Definition startSession (w : Platform) : M unit :=
  modify (setError None) ;;
  modify (setStatus Thinking) ;;
  try_catch
    (stream <- match getUserMedia w with
               | Some stream => ret stream
               | None => throw NotAllowedError
               end ;;
     modify (set_microphoneStream (Some stream)) ;;
     modify (set_inputAudioContext (Some (mkAudioContext INPUT_SAMPLE_RATE Running))) ;;
     modify (set_outputAudioContext (Some (mkAudioContext OUTPUT_SAMPLE_RATE Running))) ;;
     modify (set_nextAudioStartTime 0) ;;
     p <- match connect w with
          | Some p => ret p
          | None => throw ConnectError
          end ;;
     modify (set_liveSessionPromise (Some p)))
    (fun err =>
       emit (ConsoleError "Failed to start session:") ;;
       modify (setError
                 (Some "Could not access microphone. Please grant permission and try again."%string)) ;;
       modify (setStatus Error) ;;
       stopSession).

Definition toggleSession (w : Platform) : M unit :=
  s <- get ;;
  match status s with
  | Idle | Error => detached (startSession w)
  | _ => detached stopSession
  end.

(** *** The component as an event-driven machine *)

Inductive Event : Type :=
| OnClick (w : Platform)
| OnOpen
| OnMessage (env : Env) (message : LiveServerMessage)
| OnError
| OnClose (captured : AssistantStatus)
| OnEnded (source : AudioBufferSourceNode)
| OnAudioProcess (inputData : list spec_float).

Definition dispatch (ev : Event) : M unit :=
  match ev with
  | OnClick w => toggleSession w
  | OnOpen => onopen
  | OnMessage env message => handleMessage env message
  | OnError => handleError
  | OnClose captured => handleClose captured
  | OnEnded source => onended source
  | OnAudioProcess inputData => onaudioprocess inputData
  end.

(** An exception that escapes a callback is reported by the browser; the
    component goes on from the state the callback left. *)
Definition step (s : State) (ev : Event) : State := final (dispatch ev s).

Definition run (evs : list Event) (s : State) : State := fold_left step evs s.

Definition reachable (s : State) : Prop := exists evs, run evs initial = s.

(* ------------------------------------------------------------------ *)
(** ** Vocabulary for the properties *)

(** *** Message events of the wire shapes the service sends *)

Definition inputFragment (t : string) : LiveServerMessage :=
  mkServerMessage
    (Some (mkServerContent None (Some (mkTranscription (Some t))) false None false)).

Definition outputFragment (t : string) : LiveServerMessage :=
  mkServerMessage
    (Some (mkServerContent (Some (mkTranscription (Some t))) None false None false)).

Definition turnCompleteSignal : LiveServerMessage :=
  mkServerMessage (Some (mkServerContent None None true None false)).

Definition interruptedSignal : LiveServerMessage :=
  mkServerMessage (Some (mkServerContent None None false None true)).

(** One event carrying a fragment of each side. *)
Definition bothFragments (userText aiText : string) : LiveServerMessage :=
  mkServerMessage
    (Some (mkServerContent (Some (mkTranscription (Some aiText)))
                           (Some (mkTranscription (Some userText))) false None false)).

Definition audioPayload (b64 : string) : LiveServerMessage :=
  mkServerMessage
    (Some (mkServerContent None None false
             (Some (mkContent (Some [mkPart (Some (mkBlob (Some b64)))]))) false)).

(** An interruption signal on a message whose [modelTurn] has no
    [parts]. *)
Definition interruptedWithoutParts : LiveServerMessage :=
  mkServerMessage (Some (mkServerContent None None false (Some (mkContent None)) true)).

(** All ways of merging two event sequences that keep the order of
    each. *)
Inductive interleaved {A : Type} : list A -> list A -> list A -> Prop :=
| interleaved_nil : interleaved [] [] []
| interleaved_left x l r m : interleaved l r m -> interleaved (x :: l) r (x :: m)
| interleaved_right y l r m : interleaved l r m -> interleaved l (y :: r) (y :: m).

(** *** Transcription *)

(** The fragments of one side, put end to end. *)
Definition joined (fragments : list string) : string :=
  fold_right append EmptyString fragments.

(** The events delivering the assistant's fragments one by one. *)
Definition outputEvents (fragments : list (Env * string)) : list Event :=
  map (fun f => OnMessage (fst f) (outputFragment (snd f))) fragments.

(** The fragment a message carries on each side, as text. *)
Definition outputText (message : LiveServerMessage) : option (option string) :=
  option_map transcript (chain (serverContent message) outputTranscription).

Definition inputText (message : LiveServerMessage) : option (option string) :=
  option_map transcript (chain (serverContent message) inputTranscription).

(** Every fragment the event carries is at the end of its buffer once
    the event has been handled. *)
Definition every_fragment_appended
  (env : Env) (message : LiveServerMessage) (s : State) : Prop :=
  let s' := final (handleMessage env message s) in
  (forall t, inputText message = Some t ->
             userInputRef s' = append_js (userInputRef s) t) /\
  (forall t, outputText message = Some t ->
             aiOutputRef s' = append_js (aiOutputRef s) t).
(** * Weather station firmware (hardware/weather_station_280.py)

    A shallow embedding of the connectivity-and-telemetry code of the
    station: Wi-Fi join, fallback configuration server, MQTT session
    handling and the three publishing strategies.

    Conventions.
    - Every call into a collaborator (WLAN, sockets, sensor driver, MQTT
      client, timer) is recorded as an [event]; what the collaborator
      answers is read from an environment [env], indexed by how many calls
      of that kind were made before.
    - A Python function becomes a computation [M A]: it maps a [world] to
      an [outcome] (normal return, raised exception, or no return within
      the given fuel) and the world reached.  Mutations made before an
      exception is raised stay in the world, as in Python.
    - A float produced by [round(x, 2)] is represented by its number of
      hundredths ([Z]); driver readings are rationals ([Q]).
    - Logging, sleeping, activating the WLAN interface, requesting a join
      and closing a connection are taken not to raise.
    - The firmware runs on MicroPython (it imports [machine], [network]
      and [ujson]); the builtins are modelled as MicroPython has them: a
      dict is iterated in the order of its hash table, the name
      [ConnectionError] is not defined, and a call that the stack has no
      room for raises [RuntimeError].
    - Loops that may go on for ever ([while True]) take fuel, and
      [Diverge] means that the run has not ended within the fuel it was
      given.  The recursion of [reconnect_mqtt] takes the number of
      nested calls that the stack still has room for. *)

From Stdlib Require Import ZArith QArith Qround String Ascii List Bool Lia.
From Stdlib.Strings Require Import Byte.
From Stdlib Require Import DecimalString Qabs Lqa.
Import ListNotations.

Local Open Scope string_scope.
Local Open Scope Z_scope.

(** ** Python strings and bytes *)

Module PyStr.

(** [len(s)] *)
Definition len (s : string) : Z := Z.of_nat (String.length s).

(** Index normalisation of [str.find] and of slices: a negative index
    counts from the end, and the result is clamped to [0, len]. *)
Definition clamp (s : string) (i : Z) : nat :=
  let i' := if i <? 0 then Z.max 0 (i + len s) else Z.min i (len s) in
  Z.to_nat i'.

(** [s.find(sub, start)]: lowest index at or after [start] where [sub]
    occurs, [-1] when there is none. *)
Definition find (s sub : string) (start : Z) : Z :=
  if len s <? start then -1
  else match String.index (clamp s start) sub s with
       | Some i => Z.of_nat i
       | None => -1
       end.

(** [sub in s] *)
Definition contains (sub s : string) : bool :=
  match String.index 0 sub s with
  | Some _ => true
  | None => false
  end.

(** [s[start:stop]] *)
Definition slice (s : string) (start stop : Z) : string :=
  let a := clamp s start in
  let b := clamp s stop in
  String.substring a (b - a) s.

(** The double quote character. *)
Definition dquote : ascii := "034"%char.

(** [s] between double quotes. *)
Definition quoted (s : string) : string :=
  String dquote (s ++ String dquote EmptyString).

Definition hex_digit (n : N) : ascii :=
  ascii_of_N (if (n <? 10)%N then 48 + n else 87 + n)%N.

(** One byte inside a bytes literal with quote character [q]. *)
Definition escape_byte (q : ascii) (b : byte) : string :=
  let c := ascii_of_byte b in
  let n := Byte.to_N b in
  if Ascii.eqb c q then String "\" (String q EmptyString)
  else if Ascii.eqb c "\" then "\\"
  else if ((32 <=? n) && (n <? 127))%N then String c EmptyString
  else if (n =? 10)%N then "\n"
  else if (n =? 13)%N then "\r"
  else if (n =? 9)%N then "\t"
  else String "\" (String "x" (String (hex_digit (n / 16))
                                 (String (hex_digit (n mod 16)) EmptyString))).

Definition has_byte (c : ascii) (bs : list byte) : bool :=
  existsb (fun b => Ascii.eqb (ascii_of_byte b) c) bs.

(** [str(bs)] for a bytes object: its literal, [b'...'] (with double
    quotes when the data holds a single quote and no double quote). *)
Definition str_of_bytes (bs : list byte) : string :=
  let q := if has_byte "'" bs && negb (has_byte dquote bs) then dquote
           else "'"%char in
  String "b" (String q
    (String.concat EmptyString (map (escape_byte q) bs) ++ String q EmptyString)).

End PyStr.

(** ** Numbers *)

(** Round to the nearest integer, ties to the even one. *)
Definition round_half_even (x : Q) : Z :=
  let f := Qfloor x in
  match Qcompare (x - inject_Z f) (1 # 2) with
  | Lt => f
  | Gt => f + 1
  | Eq => if Z.even f then f else f + 1
  end.

(** [round(x, 2)], as a number of hundredths, computed on the exact
    value.  MicroPython rounds the floating-point product [x * 100]
    instead, which can give the other neighbour for an [x] within
    floating-point error of a tie. *)
Definition round2 (x : Q) : Z := round_half_even (x * 100).

(** [str(x)] / JSON text of a float given in hundredths: at least one
    digit after the point, no trailing zero beyond it.  Hundredths have
    no negative zero (Python prints [-0.0] for [round(-0.004, 2)]) and
    are printed in full (Python changes to the exponent form from 1e16
    on). *)
Definition str_of_nat (n : Z) : string :=
  NilZero.string_of_uint (N.to_uint (Z.to_N n)).

Definition str_of_float (h : Z) : string :=
  let a := Z.abs h in
  let ip := a / 100 in
  let fr := a mod 100 in
  let frac :=
    if fr mod 10 =? 0 then str_of_nat (fr / 10)
    else str_of_nat (fr / 10) ++ str_of_nat (fr mod 10) in
  (if h <? 0 then "-" else EmptyString) ++ str_of_nat ip ++ "." ++ frac.

(** [bool(x)] for a float: zero is false. *)
Definition truthy (h : Z) : bool := negb (h =? 0).


(** ** Values handed to [ujson.dumps] *)

(** The program serialises dicts whose values are a rounded float or a
    list of rounded floats. *)
Inductive pyvalue :=
| PyFloat (hundredths : Z)
| PyList (items : list Z).

Definition pydict : Type := list (string * pyvalue).

Definition dumps_value (v : pyvalue) : string :=
  match v with
  | PyFloat h => str_of_float h
  | PyList items => "[" ++ String.concat ", " (map str_of_float items) ++ "]"
  end.

(** *** The order of a dict (MicroPython, py/qstr.c and py/map.c) *)

Module MicroPython.

(** [qstr_compute_hash]: [hash = hash * 33 ^ byte] from 5381, kept to 16
    bits, never zero. *)
Definition qstr_hash (key : string) : Z :=
  let h :=
    fold_left
      (fun h c => Z.land (Z.lxor (h * 33) (Z.of_N (N_of_ascii c))) 65535)
      (list_ascii_of_string key) 5381 in
  if h =? 0 then 1 else h.

Definition slot : Type := option (string * pyvalue).

Fixpoint set_slot (pos : nat) (kv : string * pyvalue) (table : list slot)
    : list slot :=
  match table, pos with
  | [], _ => []
  | _ :: rest, O => Some kv :: rest
  | x :: rest, S pos' => x :: set_slot pos' kv rest
  end.

(** [mp_map_lookup] adding an entry: linear probing from [hash % alloc];
    a slot holding the same key is overwritten.  [steps] is the number
    of slots still to try; a table that is full of other keys is left as
    it is (the table of a dict display has one slot per entry). *)
Fixpoint probe (steps : nat) (table : list slot) (pos : nat)
    (kv : string * pyvalue) : list slot :=
  match steps with
  | O => table
  | S steps' =>
      match nth pos table None with
      | None => set_slot pos kv table
      | Some (key, _) =>
          if String.eqb key (fst kv) then set_slot pos kv table
          else probe steps' table (Nat.modulo (S pos) (List.length table)) kv
      end
  end.

Definition insert (table : list slot) (kv : string * pyvalue) : list slot :=
  let alloc := List.length table in
  probe alloc table (Z.to_nat (qstr_hash (fst kv) mod Z.of_nat alloc)) kv.

(** The entries of the dict display [{k1: v1, ..., kn: vn}] in the order
    in which the dict is iterated: a table of [n] slots, filled in the
    order of the display, read from slot 0 on. *)
Definition items (d : pydict) : pydict :=
  let table := fold_left insert d (repeat None (List.length d)) in
  flat_map (fun s : slot => match s with Some kv => [kv] | None => [] end) table.

End MicroPython.

(** [ujson.dumps(d)]: items separated by [", "], keys by [": "], entries
    in the order in which the dict is iterated. *)
Definition dumps (d : pydict) : string :=
  "{" ++ String.concat ", "
           (map (fun kv => PyStr.quoted (fst kv) ++ ": " ++ dumps_value (snd kv))
                (MicroPython.items d))
      ++ "}".

(** ** Events, environment, world *)

(** A Python exception: its class name and its message ([str(e)]). *)
Inductive exn := Exception (kind message : string).

Definition str_of_exn (e : exn) : string :=
  match e with Exception _ m => m end.

(** What a call raises when the stack has no room for it. *)
Definition stack_overflow : exn :=
  Exception "RuntimeError" "maximum recursion depth exceeded".

(** What evaluating the name [ConnectionError] raises. *)
Definition connection_error_undefined : exn :=
  Exception "NameError" "name 'ConnectionError' isn't defined".

(** Answer of a collaborator call that may raise. *)
Definition answer (A : Type) : Type := exn + A.

Record MQTTClient := {
  client_id : string;
  server : string;
  port : Z;
  user : string;
  password : string;
  ssl : bool
}.

(** What arrives on the listening socket: [accept] raises, [recv] raises,
    or [recv] yields the bytes sent by the client. *)
Inductive connection :=
| AcceptFails (e : exn)
| RecvFails (e : exn)
| Request (data : list byte).

Inductive event :=
| EvLog (level message : string)
| EvSleep (seconds : Z)
| EvWlanActive
| EvWlanConnect (ssid password : string)
| EvIsConnected (joined : bool)
| EvApConfig (essid password : string) (ok : bool)
| EvApActive (active : bool)
| EvListen (ok : bool)
| EvAccept (ok : bool)
| EvRecv (ok : bool)
| EvSend (data : string) (ok : bool)
| EvClose
| EvMeasure (ok : bool)
| EvSslContext (ok : bool)
| EvMqttNew (ok : bool)
| EvMqttConnect (ok : bool)
| EvPublish (topic payload : string) (ok : bool)
| EvTimer (period : Z) (strategy : string)
| EvReset.

Definition is_poll (e : event) : bool :=
  match e with EvIsConnected _ => true | _ => false end.
Definition is_join (e : event) : bool :=
  match e with EvWlanConnect _ _ => true | _ => false end.
Definition is_accept (e : event) : bool :=
  match e with EvAccept _ => true | _ => false end.
Definition is_send (e : event) : bool :=
  match e with EvSend _ _ => true | _ => false end.
Definition is_measure (e : event) : bool :=
  match e with EvMeasure _ => true | _ => false end.
Definition is_mqtt_new (e : event) : bool :=
  match e with EvMqttNew _ => true | _ => false end.
Definition is_mqtt_connect (e : event) : bool :=
  match e with EvMqttConnect _ => true | _ => false end.
Definition is_publish (e : event) : bool :=
  match e with EvPublish _ _ _ => true | _ => false end.
Definition is_sleep (e : event) : bool :=
  match e with EvSleep _ => true | _ => false end.

(** Number of events of one kind in a trace. *)
Definition count (p : event -> bool) (t : list event) : nat :=
  List.length (filter p t).

(** The static configuration ([from config import *]) and the behaviour
    of the collaborators.  [wlan_status k] is what the [k]-th call of
    [wlan.isconnected()] answers, and so on. *)
Record env := {
  SSID : string;
  PASSWORD : string;
  BROKER_ADDRESS : string;
  BROKER_PORT : Z;
  BROKER_USERNAME : string;
  BROKER_PASSWORD : string;
  MQTT_TOPIC : string;
  MQTT_TOPIC_DATA_COLLECTION : string;
  wlan_status : nat -> bool;
  wlan_ifconfig : string;
  ap_config : option exn;
  ap_active : bool;
  ap_ifconfig : string;
  sock_listen : answer string;
  sock_incoming : nat -> connection;
  sock_peer : string;
  sock_send : nat -> option exn;
  sensor_measurements : nat -> answer (Q * Q);
  ssl_new : option exn;
  mqtt_new : nat -> option exn;
  mqtt_connect : nat -> option exn;
  mqtt_publish : nat -> option exn
}.

(** The mutable state: the two sample buffers of the batching strategy
    and the calls made so far, most recent first. *)
Record world := {
  temperature_data_buffer : list Z;
  pressure_data_buffer : list Z;
  trace : list event
}.

Definition initial : world :=
  {| temperature_data_buffer := []; pressure_data_buffer := []; trace := [] |}.

(** The calls made, in the order they were made. *)
Definition history (w : world) : list event := rev (trace w).

Definition record (e : event) (w : world) : world :=
  {| temperature_data_buffer := temperature_data_buffer w;
     pressure_data_buffer := pressure_data_buffer w;
     trace := e :: trace w |}.

(** ** Computations *)

Inductive outcome (A : Type) :=
| Ret (a : A)
| Raise (e : exn)
| Diverge.
Arguments Ret {A} a.
Arguments Raise {A} e.
Arguments Diverge {A}.

Definition M (A : Type) : Type := world -> outcome A * world.

Definition ret {A} (a : A) : M A := fun w => (Ret a, w).
Definition raise {A} (e : exn) : M A := fun w => (Raise e, w).
Definition diverge {A} : M A := fun w => (Diverge, w).

Definition bind {A B} (m : M A) (k : A -> M B) : M B :=
  fun w =>
    match m w with
    | (Ret a, w') => k a w'
    | (Raise e, w') => (Raise e, w')
    | (Diverge, w') => (Diverge, w')
    end.

(** [try: body / except Exception as e: handler(e)] *)
Definition try_except {A} (body : M A) (handler : exn -> M A) : M A :=
  fun w =>
    match body w with
    | (Raise e, w') => handler e w'
    | r => r
    end.

Declare Scope py_scope.
Delimit Scope py_scope with py.
Notation "x <- m ;; k" := (bind m (fun x => k))
  (at level 61, m at next level, right associativity) : py_scope.
Notation "m ;; k" := (bind m (fun _ => k))
  (at level 61, right associativity) : py_scope.
Local Open Scope py_scope.
Lemma clearAuthStates_propagates_witness :
  ∃ e w', clearAuthStates locked only_user_json here (housed 0 5000) = (inl e, w') ∧
          fs w' = fs (housed 0 5000).
Proof.
  destruct (clearAuthStates_propagates locked only_user_json here (housed 0 5000) 0)
    as [(name & w' & _ & _ & Hrun & Hfs) _]; try done.
  - split; [repeat constructor; by intros ?%elem_of_nil|].
    split; [by repeat constructor|].
    intros name. split.
    + intros ->%list_elem_of_singleton. eexists. vm_compute. reflexivity.
    + intros [n Hn]. apply list_elem_of_singleton.
      change (fs (housed 0 5000)) with
        ({[ path_dirname (STORAGE_STATE_PATH here) := Dir 0;
            STORAGE_STATE_PATH here := File 0 "old" ]} : gmap Path Node) in Hn.
      apply lookup_insert_Some in Hn as [[Heq _]|[_ Hn]].
      * apply (f_equal length) in Heq. rewrite length_app in Heq.
        vm_compute in Heq. lia.
      * apply lookup_singleton_Some in Hn as [Heq _].
        rewrite (state_path_child here) in Heq.
        by apply app_inv_head in Heq as [= ->].
  - exists "user.json". split; [apply list_elem_of_singleton; reflexivity|].
    reflexivity.
  - eauto.
Defined.

(** ** More of the code: formatDate and isAuthenticated *)

Lemma lacks_app (c : ascii) (s1 s2 : string) :
  lacks c (s1 +:+ s2) = lacks c s1 && lacks c s2.
Proof.
  induction s1 as [|a s1 IH]; simpl; [done|].
  by rewrite IH, andb_assoc.
Qed.

Lemma lacks_prefix (c : ascii) (p s : string) :
  JsString.startsWith p s = true → lacks c s = true → lacks c p = true.
Proof.
  revert s. induction p as [|a p IH]; intros [|b s]; simpl; try done.
  intros [->%Ascii.eqb_eq Hp]%andb_true_iff [Hb Hs]%andb_true_iff.
  rewrite Hb. simpl. by apply (IH s).
Qed.

Lemma replace_skips (c : ascii) (p r pre s : string) :
  lacks c pre = true →
  JsString.replace (String c p) r (pre +:+ s) =
  pre +:+ JsString.replace (String c p) r s.
Proof.
  induction pre as [|a pre IH]; [done|].
  intros [Ha Hpre]%andb_true_iff.
  change (String a pre +:+ s) with (String a (pre +:+ s)).
  cbn [JsString.replace JsString.startsWith].
  apply negb_true_iff in Ha. rewrite Ha. cbn [andb].
  by rewrite (IH Hpre).
Qed.
Lemma beforeColon_pid (n : N) (rest : jsstring) :
  beforeColon (decimal n ++ str ":" ++ rest) = decimal n.
Proof.
  unfold beforeColon. apply takeWhile_app_stop; [|reflexivity].
  apply digits_no_colon, decimal_allDigits.
Qed.

End SelectorFacts.

(** X11. A failure of the lister comes out of [chooseProcess] and of
    [pickProcess] unchanged, whatever the quick pick would have answered:
    the list is not shown. *)
Theorem pickProcess_lister_failure
    (large : N -> jsstring) (ps : promise ExecResult)
    (showQuickPick : list ProcessItem -> option ProcessItem) (e : exn) :
  getAttachItems ps = Throw e ->
  chooseProcess ps showQuickPick = Throw e /\
  pickProcess large ps showQuickPick = Throw e.
Proof.
  intros H. unfold pickProcess, chooseProcess. rewrite H. now split.
Qed.

Lemma pickProcess_lister_failure_witness :
  chooseProcess (psOutput [headerLine] (str "ps: permission denied"))
                pickFirst
    = Throw (Error (str "Unable to select process to attach to: "
                    ++ str "ps: permission denied")) /\
  pickProcess noDigits (psOutput [headerLine] (str "ps: permission denied"))
              pickFirst
    = Throw (Error (str "Unable to select process to attach to: "
                    ++ str "ps: permission denied")).
Proof.
  apply pickProcess_lister_failure. vm_compute. reflexivity.
Defined.

(** X12. [pickProcess] returns a value only after the lister has succeeded
    and the quick pick has answered with an entry, and the value is then the
    pid and the label of that entry; [chooseProcess] never returns
    [undefined], so the text [undefined] never fills a hole of the result. *)
Theorem pickProcess_value
    (large : N -> jsstring) (ps : promise ExecResult)
    (showQuickPick : list ProcessItem -> option ProcessItem) (s : jsstring) :
  chooseProcess ps showQuickPick <> Normal None /\
  (pickProcess large ps showQuickPick = Normal s <->
   exists items chosen,
     getAttachItems ps = Normal items /\
     showQuickPick items = Some chosen /\
     s = toString large (pid chosen) ++ str ":" ++ label chosen).
Proof.
  unfold pickProcess.
  destruct (chooseProcess_cases ps showQuickPick)
    as [(e & Hg & Hc)|[(items & Hg & Hp & Hc)|(items & chosen & Hg & Hp & Hc)]];
    rewrite Hc; cbn [bind]; (split; [discriminate|]).
  - split; [discriminate|]. intros (i & ch & Hi & _). congruence.
  - split; [discriminate|]. intros (i & ch & Hi & Hs & _). congruence.
  - cbn [option_map hole]. split.
    + intros H. exists items, chosen. repeat split; trivial. congruence.
    + intros (i & ch & Hi & Hs & ->).
      assert (i = items) by congruence. subst i.
      assert (ch = chosen) by congruence. now subst ch.
Qed.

******************************

Scan the records for lines with the word "headerLine". Report how many, with no other words.

§ **Exercise response**: 2